TASK INPUT:
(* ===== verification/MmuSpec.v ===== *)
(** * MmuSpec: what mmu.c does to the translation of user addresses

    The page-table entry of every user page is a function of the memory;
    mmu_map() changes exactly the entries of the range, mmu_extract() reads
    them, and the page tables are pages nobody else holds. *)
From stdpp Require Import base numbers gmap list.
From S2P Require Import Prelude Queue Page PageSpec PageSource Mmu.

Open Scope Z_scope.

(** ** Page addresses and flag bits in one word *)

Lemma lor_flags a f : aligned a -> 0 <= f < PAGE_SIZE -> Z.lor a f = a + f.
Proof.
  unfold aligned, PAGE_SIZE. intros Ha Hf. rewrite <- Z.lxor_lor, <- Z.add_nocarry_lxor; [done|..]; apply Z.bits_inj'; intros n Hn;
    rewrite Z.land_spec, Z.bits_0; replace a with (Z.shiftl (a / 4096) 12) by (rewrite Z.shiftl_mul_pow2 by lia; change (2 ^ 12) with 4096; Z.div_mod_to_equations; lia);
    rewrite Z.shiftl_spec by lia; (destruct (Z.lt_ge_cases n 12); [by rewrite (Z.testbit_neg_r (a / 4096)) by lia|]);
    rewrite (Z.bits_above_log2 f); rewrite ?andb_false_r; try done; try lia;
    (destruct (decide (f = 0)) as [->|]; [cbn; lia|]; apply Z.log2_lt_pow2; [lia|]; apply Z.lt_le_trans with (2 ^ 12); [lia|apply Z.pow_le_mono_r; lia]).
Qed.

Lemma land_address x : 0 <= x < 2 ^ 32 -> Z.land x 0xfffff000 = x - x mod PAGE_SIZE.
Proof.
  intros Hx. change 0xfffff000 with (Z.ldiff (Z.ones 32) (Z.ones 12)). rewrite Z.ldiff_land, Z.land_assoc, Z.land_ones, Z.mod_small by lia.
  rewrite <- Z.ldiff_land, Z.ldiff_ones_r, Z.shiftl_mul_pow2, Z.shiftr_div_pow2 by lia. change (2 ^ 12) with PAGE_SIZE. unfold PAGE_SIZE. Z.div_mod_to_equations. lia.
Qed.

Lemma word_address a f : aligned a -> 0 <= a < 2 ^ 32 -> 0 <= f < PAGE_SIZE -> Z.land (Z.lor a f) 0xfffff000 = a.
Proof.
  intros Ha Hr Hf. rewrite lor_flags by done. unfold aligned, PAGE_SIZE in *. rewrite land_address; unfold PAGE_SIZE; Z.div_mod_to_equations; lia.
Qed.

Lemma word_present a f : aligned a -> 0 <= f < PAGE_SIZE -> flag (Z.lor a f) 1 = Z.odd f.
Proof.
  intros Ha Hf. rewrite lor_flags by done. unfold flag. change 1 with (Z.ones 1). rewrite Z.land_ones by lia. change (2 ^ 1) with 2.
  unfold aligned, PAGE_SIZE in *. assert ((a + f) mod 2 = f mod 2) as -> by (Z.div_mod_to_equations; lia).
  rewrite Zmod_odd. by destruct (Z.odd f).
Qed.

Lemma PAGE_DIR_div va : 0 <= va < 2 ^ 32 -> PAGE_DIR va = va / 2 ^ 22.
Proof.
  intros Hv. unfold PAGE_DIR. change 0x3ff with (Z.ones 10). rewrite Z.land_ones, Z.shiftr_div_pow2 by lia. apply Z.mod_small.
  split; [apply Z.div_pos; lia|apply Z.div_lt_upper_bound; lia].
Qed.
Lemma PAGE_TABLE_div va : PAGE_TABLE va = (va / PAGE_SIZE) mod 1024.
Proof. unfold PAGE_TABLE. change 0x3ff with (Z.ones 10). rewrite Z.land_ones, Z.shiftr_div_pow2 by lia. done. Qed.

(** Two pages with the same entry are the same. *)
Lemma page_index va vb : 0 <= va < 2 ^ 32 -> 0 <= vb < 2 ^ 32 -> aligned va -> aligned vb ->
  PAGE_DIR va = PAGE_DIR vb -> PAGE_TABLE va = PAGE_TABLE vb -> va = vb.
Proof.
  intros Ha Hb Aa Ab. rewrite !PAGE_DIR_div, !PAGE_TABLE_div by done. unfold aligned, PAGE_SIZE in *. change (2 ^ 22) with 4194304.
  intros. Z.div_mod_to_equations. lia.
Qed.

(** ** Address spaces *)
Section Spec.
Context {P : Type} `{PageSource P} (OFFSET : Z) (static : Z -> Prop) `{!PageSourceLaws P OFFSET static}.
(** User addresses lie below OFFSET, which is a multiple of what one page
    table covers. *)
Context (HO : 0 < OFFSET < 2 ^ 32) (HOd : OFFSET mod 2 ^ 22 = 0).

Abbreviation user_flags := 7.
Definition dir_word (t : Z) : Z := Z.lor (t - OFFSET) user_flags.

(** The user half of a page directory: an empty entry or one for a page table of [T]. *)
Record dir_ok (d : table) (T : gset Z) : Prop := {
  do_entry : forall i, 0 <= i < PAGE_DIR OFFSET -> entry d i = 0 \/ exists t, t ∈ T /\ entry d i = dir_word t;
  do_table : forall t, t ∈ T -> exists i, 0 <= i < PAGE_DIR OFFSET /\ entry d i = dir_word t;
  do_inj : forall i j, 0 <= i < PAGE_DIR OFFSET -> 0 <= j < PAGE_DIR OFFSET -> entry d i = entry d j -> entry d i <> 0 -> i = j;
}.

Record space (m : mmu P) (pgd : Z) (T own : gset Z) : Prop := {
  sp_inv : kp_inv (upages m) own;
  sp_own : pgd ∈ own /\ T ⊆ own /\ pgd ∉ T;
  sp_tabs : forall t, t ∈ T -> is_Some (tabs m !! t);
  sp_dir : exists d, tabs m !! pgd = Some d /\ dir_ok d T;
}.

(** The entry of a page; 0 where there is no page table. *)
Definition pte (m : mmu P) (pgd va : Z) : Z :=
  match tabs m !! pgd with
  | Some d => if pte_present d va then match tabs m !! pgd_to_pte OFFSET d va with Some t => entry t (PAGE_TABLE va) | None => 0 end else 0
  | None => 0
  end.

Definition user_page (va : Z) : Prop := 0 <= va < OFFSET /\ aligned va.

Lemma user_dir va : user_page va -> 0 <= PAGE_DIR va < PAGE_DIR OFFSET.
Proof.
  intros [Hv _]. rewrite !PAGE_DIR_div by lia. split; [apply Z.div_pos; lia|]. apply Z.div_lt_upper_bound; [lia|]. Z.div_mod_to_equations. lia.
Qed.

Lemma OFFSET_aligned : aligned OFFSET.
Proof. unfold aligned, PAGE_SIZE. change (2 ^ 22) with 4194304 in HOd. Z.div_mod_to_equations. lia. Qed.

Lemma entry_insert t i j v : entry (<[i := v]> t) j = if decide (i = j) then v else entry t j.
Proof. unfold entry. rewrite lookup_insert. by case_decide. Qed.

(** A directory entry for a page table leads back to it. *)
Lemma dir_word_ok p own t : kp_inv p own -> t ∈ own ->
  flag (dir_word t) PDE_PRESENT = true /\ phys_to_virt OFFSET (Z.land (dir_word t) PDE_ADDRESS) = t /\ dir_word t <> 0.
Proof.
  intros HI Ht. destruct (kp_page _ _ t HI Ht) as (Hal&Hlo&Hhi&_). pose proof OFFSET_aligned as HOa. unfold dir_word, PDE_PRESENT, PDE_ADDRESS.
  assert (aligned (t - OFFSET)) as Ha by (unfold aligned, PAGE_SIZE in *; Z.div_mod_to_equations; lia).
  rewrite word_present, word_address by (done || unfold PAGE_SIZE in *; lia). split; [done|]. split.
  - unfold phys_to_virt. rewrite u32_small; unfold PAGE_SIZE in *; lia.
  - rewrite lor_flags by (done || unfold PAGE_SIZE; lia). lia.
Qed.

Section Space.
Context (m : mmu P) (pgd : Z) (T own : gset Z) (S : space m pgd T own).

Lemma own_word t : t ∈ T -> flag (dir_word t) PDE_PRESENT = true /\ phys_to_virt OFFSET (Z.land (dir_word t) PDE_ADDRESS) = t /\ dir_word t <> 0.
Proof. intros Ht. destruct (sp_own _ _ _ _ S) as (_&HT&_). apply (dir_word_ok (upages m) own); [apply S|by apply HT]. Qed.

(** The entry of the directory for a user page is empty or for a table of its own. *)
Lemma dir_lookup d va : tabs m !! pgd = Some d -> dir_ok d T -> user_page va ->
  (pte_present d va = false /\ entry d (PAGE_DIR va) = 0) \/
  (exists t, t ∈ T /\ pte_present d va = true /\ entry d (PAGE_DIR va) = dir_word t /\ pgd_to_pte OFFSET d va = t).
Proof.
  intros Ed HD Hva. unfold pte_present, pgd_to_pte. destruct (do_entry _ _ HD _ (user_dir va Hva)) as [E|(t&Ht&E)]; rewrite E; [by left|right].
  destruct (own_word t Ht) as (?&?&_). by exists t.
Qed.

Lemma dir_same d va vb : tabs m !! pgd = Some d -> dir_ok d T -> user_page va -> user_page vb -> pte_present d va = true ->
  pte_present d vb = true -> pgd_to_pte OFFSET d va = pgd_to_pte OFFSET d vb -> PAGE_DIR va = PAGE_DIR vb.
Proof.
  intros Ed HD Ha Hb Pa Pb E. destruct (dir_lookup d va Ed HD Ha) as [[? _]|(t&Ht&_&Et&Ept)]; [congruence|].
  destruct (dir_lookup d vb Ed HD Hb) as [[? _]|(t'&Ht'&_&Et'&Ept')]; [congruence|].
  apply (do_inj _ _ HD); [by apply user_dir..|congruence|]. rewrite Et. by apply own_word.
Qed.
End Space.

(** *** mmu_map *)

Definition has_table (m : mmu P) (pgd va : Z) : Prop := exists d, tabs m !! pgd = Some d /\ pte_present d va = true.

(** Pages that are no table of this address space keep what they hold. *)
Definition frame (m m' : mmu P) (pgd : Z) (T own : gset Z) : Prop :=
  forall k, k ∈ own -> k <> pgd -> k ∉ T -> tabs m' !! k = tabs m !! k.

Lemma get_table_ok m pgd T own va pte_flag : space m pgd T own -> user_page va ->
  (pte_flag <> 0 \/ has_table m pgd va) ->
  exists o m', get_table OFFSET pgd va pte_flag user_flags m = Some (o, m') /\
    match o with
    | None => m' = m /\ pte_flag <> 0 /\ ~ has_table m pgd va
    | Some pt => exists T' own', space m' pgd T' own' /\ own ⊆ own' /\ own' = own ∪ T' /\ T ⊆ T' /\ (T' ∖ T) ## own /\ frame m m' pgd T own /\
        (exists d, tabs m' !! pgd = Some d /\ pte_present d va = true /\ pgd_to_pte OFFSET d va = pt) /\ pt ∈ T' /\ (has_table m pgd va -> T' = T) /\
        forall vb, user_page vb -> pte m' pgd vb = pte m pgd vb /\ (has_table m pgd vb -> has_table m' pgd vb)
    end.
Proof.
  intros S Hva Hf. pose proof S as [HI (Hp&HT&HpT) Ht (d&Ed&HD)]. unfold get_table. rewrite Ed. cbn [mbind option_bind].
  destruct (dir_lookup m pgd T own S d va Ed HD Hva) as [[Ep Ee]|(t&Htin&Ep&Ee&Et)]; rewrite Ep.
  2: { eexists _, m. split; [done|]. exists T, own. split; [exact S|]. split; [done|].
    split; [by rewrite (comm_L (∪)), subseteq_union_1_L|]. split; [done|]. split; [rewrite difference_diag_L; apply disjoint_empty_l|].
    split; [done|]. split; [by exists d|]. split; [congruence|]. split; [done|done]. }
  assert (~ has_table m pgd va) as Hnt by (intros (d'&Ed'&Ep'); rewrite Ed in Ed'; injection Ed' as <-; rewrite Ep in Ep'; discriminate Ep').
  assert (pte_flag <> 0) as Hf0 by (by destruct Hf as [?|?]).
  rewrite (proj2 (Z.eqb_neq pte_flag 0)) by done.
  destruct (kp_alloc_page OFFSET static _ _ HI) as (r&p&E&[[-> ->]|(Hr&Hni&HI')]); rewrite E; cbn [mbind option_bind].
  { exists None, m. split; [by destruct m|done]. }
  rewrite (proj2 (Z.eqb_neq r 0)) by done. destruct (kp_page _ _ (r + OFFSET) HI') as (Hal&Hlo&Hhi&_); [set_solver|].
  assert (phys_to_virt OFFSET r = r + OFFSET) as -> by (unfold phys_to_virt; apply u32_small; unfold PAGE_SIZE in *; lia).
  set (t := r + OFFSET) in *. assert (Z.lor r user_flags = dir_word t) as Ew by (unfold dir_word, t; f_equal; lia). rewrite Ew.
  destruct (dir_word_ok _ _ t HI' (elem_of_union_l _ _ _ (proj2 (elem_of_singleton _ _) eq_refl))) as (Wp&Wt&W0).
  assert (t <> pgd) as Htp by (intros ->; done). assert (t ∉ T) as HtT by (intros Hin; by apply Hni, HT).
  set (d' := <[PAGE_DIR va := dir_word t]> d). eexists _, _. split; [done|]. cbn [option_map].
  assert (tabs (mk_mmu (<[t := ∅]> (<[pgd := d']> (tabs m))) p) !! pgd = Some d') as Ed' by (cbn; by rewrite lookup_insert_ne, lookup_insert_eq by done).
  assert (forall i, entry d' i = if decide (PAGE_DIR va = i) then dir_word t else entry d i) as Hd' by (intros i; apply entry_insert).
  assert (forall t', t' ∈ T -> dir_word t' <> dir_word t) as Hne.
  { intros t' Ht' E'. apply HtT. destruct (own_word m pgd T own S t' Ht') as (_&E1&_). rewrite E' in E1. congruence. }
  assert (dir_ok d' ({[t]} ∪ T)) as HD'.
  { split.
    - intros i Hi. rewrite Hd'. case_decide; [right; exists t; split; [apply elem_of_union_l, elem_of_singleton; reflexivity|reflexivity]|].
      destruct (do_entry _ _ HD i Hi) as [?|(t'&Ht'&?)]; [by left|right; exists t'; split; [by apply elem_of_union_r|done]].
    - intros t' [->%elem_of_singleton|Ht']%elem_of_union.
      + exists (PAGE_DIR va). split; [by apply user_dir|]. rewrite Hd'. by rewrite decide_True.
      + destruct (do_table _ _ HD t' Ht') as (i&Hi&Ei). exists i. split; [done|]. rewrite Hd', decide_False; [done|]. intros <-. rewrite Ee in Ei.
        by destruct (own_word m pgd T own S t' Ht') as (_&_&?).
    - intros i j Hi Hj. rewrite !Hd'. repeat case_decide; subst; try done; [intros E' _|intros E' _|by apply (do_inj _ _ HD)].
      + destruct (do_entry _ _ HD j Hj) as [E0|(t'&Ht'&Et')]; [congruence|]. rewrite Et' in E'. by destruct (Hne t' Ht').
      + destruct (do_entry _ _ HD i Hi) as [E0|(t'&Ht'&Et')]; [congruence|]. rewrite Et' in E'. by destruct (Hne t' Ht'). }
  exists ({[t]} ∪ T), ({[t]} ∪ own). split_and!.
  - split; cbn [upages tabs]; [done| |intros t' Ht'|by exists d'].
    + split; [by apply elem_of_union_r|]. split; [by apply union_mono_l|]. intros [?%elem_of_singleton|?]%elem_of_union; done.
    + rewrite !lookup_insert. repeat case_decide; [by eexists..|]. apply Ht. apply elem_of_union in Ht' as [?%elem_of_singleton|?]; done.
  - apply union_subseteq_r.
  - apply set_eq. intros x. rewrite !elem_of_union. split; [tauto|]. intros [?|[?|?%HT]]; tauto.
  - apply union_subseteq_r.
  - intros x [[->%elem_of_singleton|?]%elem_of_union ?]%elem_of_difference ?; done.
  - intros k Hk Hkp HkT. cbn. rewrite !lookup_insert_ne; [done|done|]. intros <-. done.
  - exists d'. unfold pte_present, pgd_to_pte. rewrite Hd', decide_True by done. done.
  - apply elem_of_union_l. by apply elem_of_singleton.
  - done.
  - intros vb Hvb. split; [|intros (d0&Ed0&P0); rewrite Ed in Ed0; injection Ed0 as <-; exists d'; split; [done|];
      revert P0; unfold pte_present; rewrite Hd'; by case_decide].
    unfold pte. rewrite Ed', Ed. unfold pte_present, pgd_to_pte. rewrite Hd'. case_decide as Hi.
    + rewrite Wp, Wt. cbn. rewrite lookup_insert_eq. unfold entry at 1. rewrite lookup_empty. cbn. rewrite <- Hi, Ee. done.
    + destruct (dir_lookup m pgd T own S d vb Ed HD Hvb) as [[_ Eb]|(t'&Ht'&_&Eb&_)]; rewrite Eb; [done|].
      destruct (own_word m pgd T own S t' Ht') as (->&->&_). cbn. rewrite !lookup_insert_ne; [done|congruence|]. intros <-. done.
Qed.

PROBLEM TO SOLVE: Copy every line of the entries in which "addresses" can be found.

ANSWER TO THE PROBLEM:
(** * MmuSpec: what mmu.c does to the translation of user addresses
(** ** Page addresses and flag bits in one word *)
(** User addresses lie below OFFSET, which is a multiple of what one page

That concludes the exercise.